Published on 12:00 AM, July 21, 2018

Editorial

Pillows for prison inmates

An overdue attitudinal change

It is astonishing that it took 230 years for our jail authorities to introduce cotton-pillows for prison inmates. That speaks volume about how dangerously punitive our prison system is. If it takes more than two hundred years for our authorities to provide such a basic necessity in the jail code formulated by the colonialist, how many more years do we have to wait for a humane prison system—which is prerequisite to transforming prisons into correctional facilities?

Prison cells do not always host just nefarious criminals. And, even the most dangerous inmate has a right to have some basic provisions that our jails clearly lack.

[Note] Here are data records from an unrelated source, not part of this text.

Fixpoint insert_events (txCtx : context) (meta : Metadata) (evts : list (baseEvent P)) (w : world)
    : option error * world :=
  match evts with
  | [] => (None, w)
  | evt :: rest =>
      match ob_Insert txCtx evt meta w with
      | (Some err, w) =>
          (Some (Errorf_w ("uow: publish event " +:+ Quote (EventType evt) +:+ ": ") err), w)
      | (None, w) => insert_events txCtx meta rest w
      end
  end.

Definition source_meta (u : UnitOfWork) : Metadata :=
  {| TraceID := ""; CorrelationID := ""; CausationID := ""; Source := source u |}.

Definition publishEvents (u : UnitOfWork) (txCtx : context) (agg : loc) (w : world)
    : outcome (option error) * world :=
  match mem w !! agg with
  | None => (Panics "invalid memory address or nil pointer dereference", w)
  | Some b =>
      let '(evts, b') := ClearEvents b in
      let '(r, w) := insert_events txCtx (source_meta u) evts (set_mem (<[agg := b']> (mem w)) w) in
      (Returns r, w)
  end.

Fixpoint publishAll (u : UnitOfWork) (txCtx : context) (aggs : list loc) (w : world)
    : outcome (option error) * world :=
  match aggs with
  | [] => (Returns None, w)
  | agg :: rest =>
      match publishEvents u txCtx agg w with
      | (Returns None, w) => publishAll u txCtx rest w
      | r => r
      end
  end.

Definition body := context → world → outcome (option error) * world.

Definition Execute (u : UnitOfWork) (ctx : context) (agg : loc) (fn : body) (w : world)
    : outcome (option error) * world :=
  RunInTx ctx (λ txCtx w,
    match fn txCtx w with
    | (Returns None, w) => publishEvents u txCtx agg w
    | r => r
    end) w.

Definition ExecuteMulti (u : UnitOfWork) (ctx : context) (aggs : list loc) (fn : body) (w : world)
    : outcome (option error) * world :=
  RunInTx ctx (λ txCtx w,
    match fn txCtx w with
    | (Returns None, w) => publishAll u txCtx aggs w
    | r => r
    end) w.

(** ** Properties *)

(** The events of the aggregates in the order they are drained: an aggregate that is listed
    twice has none left the second time. *)
Fixpoint drained (aggs : list loc) (h : heap) : list (baseEvent P) :=
  match aggs with
  | [] => []
  | agg :: rest =>
      match h !! agg with
      | None => []
      | Some b => events b ++ drained rest (<[agg := set_events [] b]> h)
      end
  end.

Lemma insert_events_spec txCtx meta evts w :
  ctx_tx txCtx = SqlTx →
  let r := insert_events txCtx meta evts w in
  pool r.2 = pool w ∧ mem r.2 = mem w
  ∧ (r.1 = None →
     ob_rest (tx_view r.2) = ob_rest (tx_view w)
     ∧ ∃ rows, ob_rows (tx_view r.2) = ob_rows (tx_view w) ++ rows
               ∧ Forall2 (λ evt row, ob_carries txCtx evt meta row) evts rows).
Proof.
  intros Htx. revert w. induction evts as [|evt evts IH]; intros w; simpl.
  { split_and!; try done. intros _. split; [done|]. exists []. by rewrite app_nil_r. }
  destruct (ob_Insert_tx txCtx evt meta w Htx) as (Hp & Hm & Hok).
  destruct (ob_Insert txCtx evt meta w) as [[err|] w1]; simpl in *; [done|].
  destruct (Hok eq_refl) as (Hrest & row & Hrow & Hcar).
  destruct (IH w1) as (Hp1 & Hm1 & Hok1). split_and!; [congruence..|].
  intros Hr. destruct (Hok1 Hr) as (Hrest1 & rows & Hrows & Hall). split; [congruence|].
  exists (row :: rows). split; [|by constructor]. by rewrite Hrows, Hrow, <- app_assoc.
Qed.

Lemma publishAll_other u txCtx aggs w a :
  ctx_tx txCtx = SqlTx → a ∉ aggs → mem (publishAll u txCtx aggs w).2 !! a = mem w !! a.
Proof.
  intros Htx. revert w. induction aggs as [|agg aggs IH]; intros w; simpl; [done|].
  intros [Hne Hnin]%not_elem_of_cons. unfold publishEvents.
  destruct (mem w !! agg) as [b|] eqn:Hb; [|done]. simpl.
  destruct (insert_events_spec txCtx (source_meta u) (events b)
    (set_mem (<[agg := set_events [] b]> (mem w)) w) Htx) as (_ & Hm & _).
  destruct (insert_events _ _ _ _) as [[err|] w1]; simpl in *; rewrite ?IH by done; rewrite Hm;
    by rewrite lookup_insert_ne.
Qed.

(** What [publishAll] may do: nothing but writes of the transaction and drained aggregates. *)
Lemma publishAll_spec u txCtx aggs w :
  ctx_tx txCtx = SqlTx →
  let r := publishAll u txCtx aggs w in
  pool r.2 = pool w
  ∧ (r.1 = Returns None →
     ob_rest (tx_view r.2) = ob_rest (tx_view w)
     ∧ (∃ rows, ob_rows (tx_view r.2) = ob_rows (tx_view w) ++ rows
                ∧ Forall2 (λ evt row, ob_carries txCtx evt (source_meta u) row)
                    (drained aggs (mem w)) rows)
     ∧ ∀ agg, agg ∈ aggs → ∃ b, mem r.2 !! agg = Some b ∧ events b = []).
Proof.
  intros Htx. revert w. induction aggs as [|agg aggs IH]; intros w; simpl.
  { split; [done|]. intros _. split_and!; [done| |intros ? []%elem_of_nil].
    exists []. by rewrite app_nil_r. }
  unfold publishEvents. destruct (mem w !! agg) as [b|] eqn:Hb; [|done]. simpl.
  set (w0 := set_mem (<[agg := set_events [] b]> (mem w)) w).
  destruct (insert_events_spec txCtx (source_meta u) (events b) w0 Htx) as (Hp & Hm & Hok).
  destruct (insert_events _ _ _ w0) as [[err|] w1]; subst w0; simpl in *; [done|].
  destruct (Hok eq_refl) as (Hrest & rows & Hrows & Hall).
  change (tx_view (set_mem _ w)) with (tx_view w) in *.
  destruct (IH w1) as (Hp1 & Hok1). split; [congruence|].
  intros Hr. destruct (Hok1 Hr) as (Hrest1 & (rows1 & Hrows1 & Hall1) & Hclr).
  split_and!; [congruence| |].
  - exists (rows ++ rows1). rewrite Hrows1, Hrows, <- app_assoc. split; [done|].
    apply Forall2_app; [done|]. by rewrite Hm in Hall1.
  - intros a [->|Ha]%elem_of_cons; [|by apply Hclr].
    destruct (decide (agg ∈ aggs)) as [Hin|Hnin]; [by apply Hclr|].
    exists (set_events [] b). split; [|done].
    rewrite (publishAll_other _ _ _ _ _ Htx Hnin). by rewrite Hm, lookup_insert_eq.
Qed.

(** The database [d'] has exactly the writes of [fn] and, after them, one outbox row per
    drained event, in order. *)
Definition committed_by (u : UnitOfWork) (txCtx : context) (aggs : list loc) (fn : body)
    (w : world) (d' : D) : Prop :=
  ∃ w0 w1, tx_writes w0 = [] ∧ pool w0 = pool w ∧ mem w0 = mem w
    ∧ fn txCtx w0 = (Returns None, w1)
    ∧ ob_rest d' = ob_rest (tx_view w1)
    ∧ ∃ rows, ob_rows d' = ob_rows (tx_view w1) ++ rows
              ∧ Forall2 (λ evt row, ob_carries txCtx evt (source_meta u) row)
                  (drained aggs (mem w1)) rows.

Lemma ExecuteMulti_cases (u : UnitOfWork) (ctx : context) (aggs : list loc) (fn : body) (w : world) :
  (∀ txCtx, only_through_tx (fn txCtx)) →
  match ExecuteMulti u ctx aggs fn w with
  | (Returns None, w') =>
      committed_by u (Inject ctx SqlTx) aggs fn w (pool w')
      ∧ ∀ agg, agg ∈ aggs → ∃ b, mem w' !! agg = Some b ∧ events b = []
  | (Returns (Some _), w') =>
      pool w' = pool w ∨ committed_by u (Inject ctx SqlTx) aggs fn w (pool w')
  | (_, w') => pool w' = pool w
  end.
Proof.
  intros Hfn. unfold ExecuteMulti, RunInTx. set (txCtx := Inject ctx SqlTx).
  set (g := λ w, match fn txCtx w with (Returns None, w) => publishAll u txCtx aggs w | r => r end).
  assert (Htx : ctx_tx txCtx = SqlTx) by done.
  assert (Hg : only_through_tx g).
  { intros w0. subst g. simpl. pose proof (Hfn txCtx w0) as Hp.
    destruct (fn txCtx w0) as [[[err|]|p|] w1]; simpl in *; try done.
    by rewrite (proj1 (publishAll_spec u txCtx aggs w1 Htx)). }
  assert (Hcom : ∀ w0 w2, tx_writes w0 = [] → pool w0 = pool w → mem w0 = mem w →
     g w0 = (Returns None, w2) →
     committed_by u txCtx aggs fn w (tx_view w2)
     ∧ ∀ agg, agg ∈ aggs → ∃ b, mem w2 !! agg = Some b ∧ events b = []).
  { intros w0 w2 ? ? ?. subst g. simpl. destruct (fn txCtx w0) as [[[err|]|p|] w1] eqn:Hrun; try done.
    intros Hpub. destruct (publishAll_spec u txCtx aggs w1 Htx) as [_ Hok]. rewrite Hpub in Hok.
    destruct (Hok eq_refl) as (? & ? & ?). split; [|done]. by exists w0, w1. }
  pose proof (WithTx_cases g w Hg) as Hres. fold g.
  destruct (WithTx g w) as [r w']; simpl in Hres.
  destruct Hres as [err w' Hp ?|p w0 w1 w' ? ? ? ? Hp ?|w0 w1 ? ? ? ? Hp|err err' w0 w1 w' ? ? ? ? Hp ?
    |w0 w1 w' ? ? ? Hrun Hp Hm|err w0 w1 w' ? ? ? Hrun Hp Hm]; try (by left); try done.
  - rewrite Hp, Hm. by eapply Hcom.
  - destruct Hp as [Hp|Hp]; [by left|]. right. rewrite Hp. by eapply Hcom.
Qed.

In many countries in the world, prison cells are seen as correctional or rehabilitation facilities. Other philosophies about prisons have been proven ineffective or even counterproductive. Only countries like Norway and Sweden that run prison systems in a humane way have been able to maintain a low recidivism rate. Therefore, our ethos and attitudes, regarding why people should be imprisoned, need to change radically.

While introducing pillows for inmates for the first time is a trivial gesture, it represents a change in mindset. So does the newly built central jail in Keraniganj, which was opened in 2016, replacing the overcrowded old one in Nazimuddin Road. Our endeavour should be to make prison cells less punitive and more correctional.